Canada is known around the world for its universal health care, covering the costs of appointments and treatments for those living within its borders. As permanent residents, these rights are extended to refugees. Additionally, after amendments to the Interim Federal Health Program in 2014, refugee claimants (those living in Canada who are waiting for refugee status) in Canada also have access to the same or similar health care coverage as Canadian citizens. 

Despite the access to healthcare provided to refugees and refugee claimants, the care provided is not always equitable. In other words, barriers remain that prevent them from accessing the care in the same way as others in Canada. Refugees and refugee claimants often have unique health care needs resulting from physical and emotional trauma during displacement. However, these needs are not always met. In a study surveying the health care needs of Syrian refugees, most reported having unmet needs for up to two years after settlement (Tuck et al., 2019, p. 1306). These gaps not only affect the wellbeing of refugees and refugee claimants but can result in high costs in emergency procedures if illnesses are left untreated. 

Unmet needs are often a result of barriers such as language, transportation, and understanding of the healthcare system. Many refugees arrive in Canada with limited English-language skills. However, the ability to communicate with a health care provider is important for quality care. Sometimes, providers will refuse to take refugee patients because there is no requirement to provide interpretation. Oftentimes, patients will use family and friends as interpreters, but this solution results in the loss of privacy. For example, a woman might be uncomfortable with her son knowing intimate knowledge about her health. Relying on someone else to communicate needs also removes agency and preventing the person’s control over their own life. Additionally, interpretation by a friend or family member is not always effective; the person may not have perfect English, and even with strong knowledge in both languages, likely lacks the interpretation skills of someone trained in the field of interpretation. 

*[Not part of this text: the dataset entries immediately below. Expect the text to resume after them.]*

(** A method signature is filtered without a rename dictionary. *)
Lemma filter_parameters_method self_type params names :
  filter_parameters params false self_type names
  = Ok (filtered_parameters false self_type params, names).
Proof.
  unfold filtered_parameters.
  induction params as [|p params IH]; [reflexivity|].
  cbn [filter_parameters].
  destruct (decide (kept p)) as [Hk|Hk].
  - rewrite filter_cons_True by assumption.
    rewrite (bool_decide_eq_false_2 (param_name p ∈ PARAMS_TO_REMOVE)) by exact Hk.
    cbn [andb map]. rewrite IH. reflexivity.
  - rewrite filter_cons_False by assumption.
    rewrite (bool_decide_eq_true_2 (param_name p ∈ PARAMS_TO_REMOVE))
      by (unfold kept in Hk; destruct (decide (param_name p ∈ PARAMS_TO_REMOVE)); tauto).
    exact IH.
Qed.

Lemma recorded_names_other is_init params : forall (m : gmap string string) k,
  (forall p, p ∈ params -> kept p -> is_renamed is_init p = true ->
             component_name is_init p <> k) ->
  recorded_names is_init params m !! k = m !! k.
Proof.
  induction params as [|p params IH]; intros m k Hk; [reflexivity|].
  cbn [recorded_names]. rewrite IH.
  - destruct (bool_decide (kept p) && is_renamed is_init p) eqn:E; [|reflexivity].
    apply andb_true_iff in E as [Hkept Hren]. apply bool_decide_eq_true in Hkept.
    apply lookup_insert_ne. apply Hk; [left | assumption | assumption].
  - intros q Hq. apply Hk. right. exact Hq.
Qed.

Lemma recorded_names_lookup is_init self_type params : forall (m : gmap string string),
  NoDup (map param_name (filtered_parameters is_init self_type params)) ->
  forall p, p ∈ params -> kept p -> is_renamed is_init p = true ->
  recorded_names is_init params m !! component_name is_init p = Some (param_name p).
Proof.
  unfold filtered_parameters.
  induction params as [|q params IH]; intros m Hnd p Hin Hkept Hren.
  - inversion Hin.
  - cbn [recorded_names].
    destruct (decide (kept q)) as [Hq|Hq].
    + rewrite filter_cons_True in Hnd by assumption. cbn [map] in Hnd.
      apply NoDup_cons in Hnd as [Hfresh Hnd].
      rewrite component_parameter_name in Hfresh.
      apply elem_of_cons in Hin as [->|Hin].
      * rewrite (bool_decide_eq_true_2 (kept q)) by exact Hq. rewrite Hren. cbn [andb].
        rewrite recorded_names_other; [apply lookup_insert_eq|].
        intros r Hr Hkr Hrr Heq. apply Hfresh.
        rewrite <- Heq, <- (component_parameter_name is_init self_type r).
        apply list_elem_of_In.
        apply (in_map param_name), (in_map (component_parameter is_init self_type)).
        apply list_elem_of_In, list_elem_of_filter. auto.
      * apply IH; assumption.
    + rewrite filter_cons_False in Hnd by assumption.
      rewrite (bool_decide_eq_false_2 (kept q)) by exact Hq. cbn [andb].
      apply elem_of_cons in Hin as [->|Hin]; [contradiction|].
      apply IH; assumption.
Qed.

Refugees and refugee claimants who are new to the country may not know the area. Some refugees are not literate and cannot read maps or understand the bus system. Due to financial limitations, they often do not own a car or are unable to afford a taxi. As a result, some refugees have resorted to calling ambulances for minor health complications with no other way to go to the hospital.

People who are new to Canada do not always understand norms within the Canadian healthcare system. For example, the notion of a follow-up appointment might not be understood, which can lead to confusion, missed appointments, or not scheduling important procedures. Even norms such as being on time for appointments might not be understood. 

In addition, refugees and refugee claimants might be discouraged from seeking care. Not all doctors are familiar with the health insurance of refugees and might ask for fees for treatments that are supposed to be covered or refuse to accept them as patients, leading refugees and refugee claimants to believe that they do not have access to the care.

Canada has many settlement agencies that understand the context of refugees and refugee claimants and already have access to resources such as interpretation services. The National insurance program for refugee claimants, the Interim Federal Health Program (IFHP), should go beyond providing monetary coverage to secure interpretation, transportation, and understanding of Canada’s health system. They should integrate settlement agencies in this national policy in order to capitalize on the experience and connections of the existing organizations and ensure the needs of refugees and refugee claimants are met. Canada cannot claim universal coverage is accessible to all if barriers to actually accessing it are left unaddressed for a portion of the population.